ASSIGNMENT | Only the lines with the string "seats" are needed; return each of them from the entries below.
---- DATASET EXTRACT
(** * genefer20: the process driver of [main.cpp]

    A shallow embedding of [application::run], [main] and the signal
    handler of [src/main.cpp], and the properties of argument parsing,
    device selection, grid (BOINC) completion and cancellation that the
    specification states about them.

    Conventions.
    - [std::string] is [string]; [std::vector<std::string>] is [list string].
    - [int] and [size_t] values are [Z]; conversions are written out
      ([to_int], [to_size_t]).
    - Calls into the collaborators ([pio], [ocl], [genefer], [engine],
      the BOINC client) are recorded as a trace of [event]s; a thrown
      [std::runtime_error] is the [Throw] result. *)

From Stdlib Require Import ZArith List String Ascii Bool Lia.
From Stdlib Require Import DecimalString DecimalPos.
Import ListNotations.

Local Open Scope string_scope.
Local Open Scope list_scope.
Local Open Scope Z_scope.

(** ** Strings as the code uses them *)

Module Str.

(** [s[i]]: for [i = size()] the standard gives a reference to the null
    character; the code never indexes further than that (the banner test
    reads [arg[1]] only after [arg[0] == '-']). *)
Definition at_ (s : string) (i : nat) : ascii :=
  match String.get i s with
  | Some c => c
  | None => Ascii.zero
  end.

(** [s.substr(pos, len)] for [pos <= size()]. *)
Definition substr (s : string) (pos len : nat) : string :=
  String.substring pos len s.

(** [s.substr(pos)] for [pos <= size()]. *)
Definition substr_from (s : string) (pos : nat) : string :=
  String.substring pos (String.length s - pos) s.

Definition endl : string := String (ascii_of_nat 10) EmptyString.

(** [ostream << int]. *)
Definition of_int (z : Z) : string := NilZero.string_of_int (Z.to_int z).

End Str.

(** ** [std::atoi] *)

Module Libc.

Definition isspace (c : ascii) : bool :=
  let k := nat_of_ascii c in
  Nat.eqb k 32 || (Nat.leb 9 k && Nat.leb k 13).

Definition isdigit (c : ascii) : bool :=
  let k := nat_of_ascii c in
  Nat.leb 48 k && Nat.leb k 57.

Definition digit_val (c : ascii) : Z := Z.of_nat (nat_of_ascii c) - 48.

Fixpoint skip_spaces (s : string) : string :=
  match s with
  | String c s' => if isspace c then skip_spaces s' else s
  | EmptyString => s
  end.

(** The value of the longest run of decimal digits at the head of [s],
    accumulated on [acc]. *)
Fixpoint digits (acc : Z) (s : string) : Z :=
  match s with
  | String c s' => if isdigit c then digits (10 * acc + digit_val c) s' else acc
  | EmptyString => acc
  end.

Definition LONG_MAX : Z := 2 ^ 63 - 1.
Definition LONG_MIN : Z := - 2 ^ 63.

Definition clamp_long (z : Z) : Z := Z.max LONG_MIN (Z.min LONG_MAX z).

(** [strtol(s, NULL, 10)]: white space, an optional sign, decimal digits;
    saturates at the ends of [long]. *)
Definition strtol (s : string) : Z :=
  match skip_spaces s with
  | String c s' =>
      if Ascii.eqb c "-" then clamp_long (- digits 0 s')
      else if Ascii.eqb c "+" then clamp_long (digits 0 s')
      else clamp_long (digits 0 (String c s'))
  | EmptyString => clamp_long 0
  end.

(** Conversion to a 32-bit [int]. *)
Definition to_int (z : Z) : Z := (z + 2 ^ 31) mod 2 ^ 32 - 2 ^ 31.

(** Conversion of an [int] to a 64-bit [size_t]. *)
Definition to_size_t (z : Z) : Z := z mod 2 ^ 64.

(** [atoi(s)].  ISO C leaves the result undefined when the number does not
    fit an [int]; the model follows glibc there, [(int) strtol(s, NULL, 10)]. *)
Definition atoi (s : string) : Z := to_int (strtol s).

(** Does [s] hold a number where [atoi] looks for one: after the white
    space and an optional sign, a decimal digit? *)
Definition starts_number (s : string) : bool :=
  match skip_spaces s with
  | String c s' =>
      if Ascii.eqb c "-" || Ascii.eqb c "+"
      then match s' with String c' _ => isdigit c' | EmptyString => false end
      else isdigit c
  | EmptyString => false
  end.

Fixpoint all_digits (s : string) : bool :=
  match s with
  | String c s' => isdigit c && all_digits s'
  | EmptyString => true
  end.

Definition starts_with_digit (s : string) : bool :=
  match s with
  | String c _ => isdigit c
  | EmptyString => false
  end.

End Libc.

(** ** Results and traces *)

Inductive result (A : Type) : Type :=
| Ok (a : A)
| Throw (what : string).
Arguments Ok {A} a.
Arguments Throw {A} what.

(** ** The argument loop of [application::run] (lines 179-212) *)

Module Parse.

Record locals : Type := mkLocals {
  l_i : nat;
  l_d : Z;
  l_n : Z;
  l_filename : string;
  l_display : bool
}.

Definition init : locals :=
  {| l_i := 0; l_d := 0; l_n := 0; l_filename := ""; l_display := false |}.

Definition set_i (st : locals) (i : nat) : locals :=
  {| l_i := i; l_d := l_d st; l_n := l_n st;
     l_filename := l_filename st; l_display := l_display st |}.
Definition set_d (st : locals) (d : Z) : locals :=
  {| l_i := l_i st; l_d := d; l_n := l_n st;
     l_filename := l_filename st; l_display := l_display st |}.
Definition set_n (st : locals) (n : Z) : locals :=
  {| l_i := l_i st; l_d := l_d st; l_n := n;
     l_filename := l_filename st; l_display := l_display st |}.
Definition set_filename (st : locals) (f : string) : locals :=
  {| l_i := l_i st; l_d := l_d st; l_n := l_n st;
     l_filename := f; l_display := l_display st |}.
Definition set_display (st : locals) (b : bool) : locals :=
  {| l_i := l_i st; l_d := l_d st; l_n := l_n st;
     l_filename := l_filename st; l_display := b |}.

Section Loop.

(** [platform.getDeviceCount()] and the vector [args]. *)
Variable deviceCount : Z.
Variable args : list string.

Definition size : nat := List.length args.

Definition arg_at (i : nat) : string := nth i args "".
(** C3 (amended): shrinking a table with [setChairsCount] keeps the first
    [clamp(count, 2, 20)] chairs as they are, identities and guests in order,
    and drops the rest; the guest list is unchanged; afterwards the
    unassigned pool holds exactly the guests referenced by no retained chair
    of any table, so a guest who sat on a removed chair is in the pool unless
    a retained chair (of this or of another table) references the same
    guest. In the initial plan, shrinking table 1 from 8 chairs (4 assigned)
    to 3 leaves its first three chairs as they were and moves g4, and only
    g4, to the pool. *)
Theorem setChairsCount_shrink_truncates_and_unassigns
    (random_hex now_hex : nat -> string) tableId count p k :
  let p' := (plan_setChairsCount random_hex now_hex tableId count p k).1 in
  let kept := tables p ≫= fun t => refs_of_chairs (retained tableId count t) in
  let dropped := tables p ≫= fun t => refs_of_chairs (removed tableId count t) in
  Forall2
    (fun t t' =>
       if bool_decide (table_id t = tableId) then
         (clamp count 2 20 < Z.of_nat (length (table_chairs t)))%Z ->
         t' = with_chairs t (take (Z.to_nat (clamp count 2 20)) (table_chairs t))
       else t' = t)
    (tables p) (tables p')
  /\ guests p' = guests p
  /\ (forall g, g ∈ unassignedGuests p' <-> g ∈ guests p /\ guest_id g ∉ kept)
  /\ (forall g, g ∈ guests p -> guest_id g ∈ dropped -> guest_id g ∉ kept ->
                g ∈ unassignedGuests p' /\ g ∈ guests p')
  /\ (let d := (plan_setChairsCount random_hex now_hex "t1" 3 defaultPlan k).1 in
      unassignedGuests defaultPlan = []
      /\ table_chairs <$> tables d !! 0 = Some (default_chairs "t1" 3 4 1)
      /\ unassignedGuests d = [mkGuest "g4" "Liam Jones" male]).
Proof.
  cbn zeta. split_and!.
  - rewrite plan_setChairsCount_tables. apply shrink_truncates.
  - apply plan_setChairsCount_guests.
  - intros g. apply unassigned_after_setChairsCount.
  - intros g Hg _ Hkept. split.
    + by apply unassigned_after_setChairsCount.
    + by rewrite plan_setChairsCount_guests.
  - by vm_compute.
  - by vm_compute.
  - by vm_compute.
Qed.

(** C3 as stated fails when another chair references the same guest, which
    [duplicateTable] brings about: duplicate table 1 of the initial plan
    (the copy seats g1 to g4 again), then shrink the copy to 3 chairs. The
    fourth chair of the copy, which held g4, is removed, yet g4 is not in the
    unassigned pool: table 1 still seats g4. *)
Lemma shrink_after_duplicate_keeps_guest_assigned :
  let ts1 := (duplicateTable sample_random sample_now true "t1" defaultTables 0).1 in
  let dup := "t_8f3a9c0_18c2d4e5f60" in
  let p2 := (plan_setChairsCount sample_random sample_now dup 3
               {| guests := defaultGuests; tables := ts1 |} 1).1 in
  let g4 := mkGuest "g4" "Liam Jones" male in
  (table_id <$> ts1) = ["t1"; "t2"; "t3"; dup]
  /\ all_chairs ts1 !! 33
     = Some (dup, {| chair_id := dup +:+ "c4"; chair_guestId := Some "g4" |})
  /\ length (all_chairs (tables p2)) = 33
  /\ g4 ∈ guests p2
  /\ g4 ∉ unassignedGuests p2.
Proof.
  cbn zeta. repeat split; try (vm_compute; reflexivity).
  - decide_by_computation.
  - decide_by_computation.
Qed.

(** ** Chair geometry *)

Section GeometryFacts.
Local Open Scope R_scope.

Lemma perSide_of_is_ceiling (total : nat) :
  INR (perSide_of total) - 1 < INR total / 4 <= INR (perSide_of total).
Proof.
  unfold perSide_of.
  pose proof (Nat.div_mod (total + 3) 4 ltac:(lia)) as Hdm.
  pose proof (Nat.mod_upper_bound (total + 3) 4 ltac:(lia)) as Hr.
  set (q := ((total + 3) / 4)%nat) in *.
  set (r := ((total + 3) mod 4)%nat) in *.
  assert (INR total + 3 = 4 * INR q + INR r) as Heq.
  { apply (f_equal INR) in Hdm.
    rewrite !plus_INR, mult_INR in Hdm. simpl in Hdm. lra. }
  assert (0 <= INR r <= 3) as Hb.
  { split; [apply pos_INR|].
    replace 3 with (INR 3) by (simpl; lra). apply le_INR. lia. }
  lra.
Qed.

Lemma side_of_lt_4 (index total : nat) :
  (index < total)%nat -> (side_of index total < 4)%nat.
Proof.
  intros Hi. unfold side_of, perSide_of.
  apply Nat.Div0.div_lt_upper_bound.
  pose proof (Nat.div_mod (total + 3) 4 ltac:(lia)) as Hdm.
  pose proof (Nat.mod_upper_bound (total + 3) 4 ltac:(lia)) as Hr.
  lia.
Qed.

(** The round table: the seat marker and the decoration agree with
    [ChairDot] at radius 70. *)
Lemma round_marker_is_ChairDot (t : TableModel) (i : nat) :
  table_shape t = round ->
  seat_marker t i = ChairDot i (length (table_chairs t)) 70 (table_rotation t)
  /\ chair_decoration t i
     = ChairDot i (length (table_chairs t)) 70 (table_rotation t).
Proof.
  intros Hs. unfold seat_marker, chair_decoration, ChairDot. by rewrite Hs.
Qed.

Lemma ChairDot_on_circle index total radius rotation :
  (ChairDot index total radius rotation).1 ^ 2
  + (ChairDot index total radius rotation).2 ^ 2 = radius ^ 2.
Proof.
  unfold ChairDot; cbn [fst snd].
  set (a := PI * 2 / INR total * INR index + rotation).
  pose proof (sin2_cos2 a) as H. unfold Rsqr in H.
  replace ((cos a * radius) ^ 2 + (sin a * radius) ^ 2)
    with ((sin a * sin a + cos a * cos a) * radius ^ 2) by ring.
  rewrite H. ring.
Qed.

Lemma ChairDot_8_0 : ChairDot 0 8 70 0 = (70, 0).
Proof.
  unfold ChairDot.
  replace (PI * 2 / INR 8 * INR 0 + 0) with 0 by (simpl; field).
  rewrite cos_0, sin_0. f_equal; ring.
Qed.

Lemma ChairDot_8_2 : ChairDot 2 8 70 0 = (0, 70).
Proof.
  unfold ChairDot.
  replace (PI * 2 / INR 8 * INR 2 + 0) with (PI / 2) by (simpl; field).
  rewrite cos_PI2, sin_PI2. f_equal; ring.
Qed.

End GeometryFacts.

Section TableGeometry.
Local Open Scope R_scope.

(** C5: on a round table with [n] chairs and rotation [r], chair [i] is at
    offset [(cos a * 70, sin a * 70)] with [a = (2 PI / n) * i + r], for the
    seat marker and for the decoration alike, hence at distance 70 from the
    centre; with 8 chairs and rotation 0, chair 0 is at [(70, 0)] and chair 2
    at [(0, 70)]. *)
Theorem round_table_chair_positions (t : TableModel) (i : nat)
    (Hround : table_shape t = round) :
  let n := length (table_chairs t) in
  let angle := 2 * PI / INR n * INR i + table_rotation t in
  seat_marker t i = (cos angle * 70, sin angle * 70)
  /\ chair_decoration t i = (cos angle * 70, sin angle * 70)
  /\ (seat_marker t i).1 ^ 2 + (seat_marker t i).2 ^ 2 = 70 ^ 2
  /\ (n = 8%nat -> table_rotation t = 0 ->
      seat_marker t 0 = (70, 0) /\ seat_marker t 2 = (0, 70)).
Proof.
  cbn zeta.
  assert (forall j, seat_marker t j
                    = ChairDot j (length (table_chairs t)) 70 (table_rotation t))
    as Hm by (intros j; by apply round_marker_is_ChairDot).
  assert (ChairDot i (length (table_chairs t)) 70 (table_rotation t)
          = (cos (2 * PI / INR (length (table_chairs t)) * INR i + table_rotation t) * 70,
             sin (2 * PI / INR (length (table_chairs t)) * INR i + table_rotation t) * 70))
    as Hd.
  { unfold ChairDot.
    by replace (PI * 2 / INR (length (table_chairs t)) * INR i)
      with (2 * PI / INR (length (table_chairs t)) * INR i)
      by (unfold Rdiv; ring). }
  split_and!.
  - by rewrite Hm.
  - by rewrite (proj2 (round_marker_is_ChairDot t i Hround)).
  - rewrite Hm. apply ChairDot_on_circle.
  - intros Hn Hr. rewrite !Hm, Hn, Hr. split.
    + apply ChairDot_8_0.
    + apply ChairDot_8_2.
Qed.

Lemma round_table_chair_positions_witness :
  table_shape defaultTable1 = round
  /\ seat_marker defaultTable1 0 = (70, 0)
  /\ seat_marker defaultTable1 2 = (0, 70).
Proof.
  split; [reflexivity|].
  exact (proj2 (proj2 (proj2 (round_table_chair_positions defaultTable1 2 eq_refl)))
           eq_refl eq_refl).
Defined.

Lemma ChairRect_on_edge index total w h :
  ChairRect index total w h
  = lerp (edge_start (side_of index total) w h)
         (edge_end (side_of index total) w h) (t_of index total).
Proof.
  unfold ChairRect, lerp.
  destruct (side_of index total) as [|[|[|s]]]; cbn; f_equal; lra.
Qed.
--------
RESULT |
    (the copy seats g1 to g4 again), then shrink the copy to 3 chairs. The
    unassigned pool: table 1 still seats g4. *)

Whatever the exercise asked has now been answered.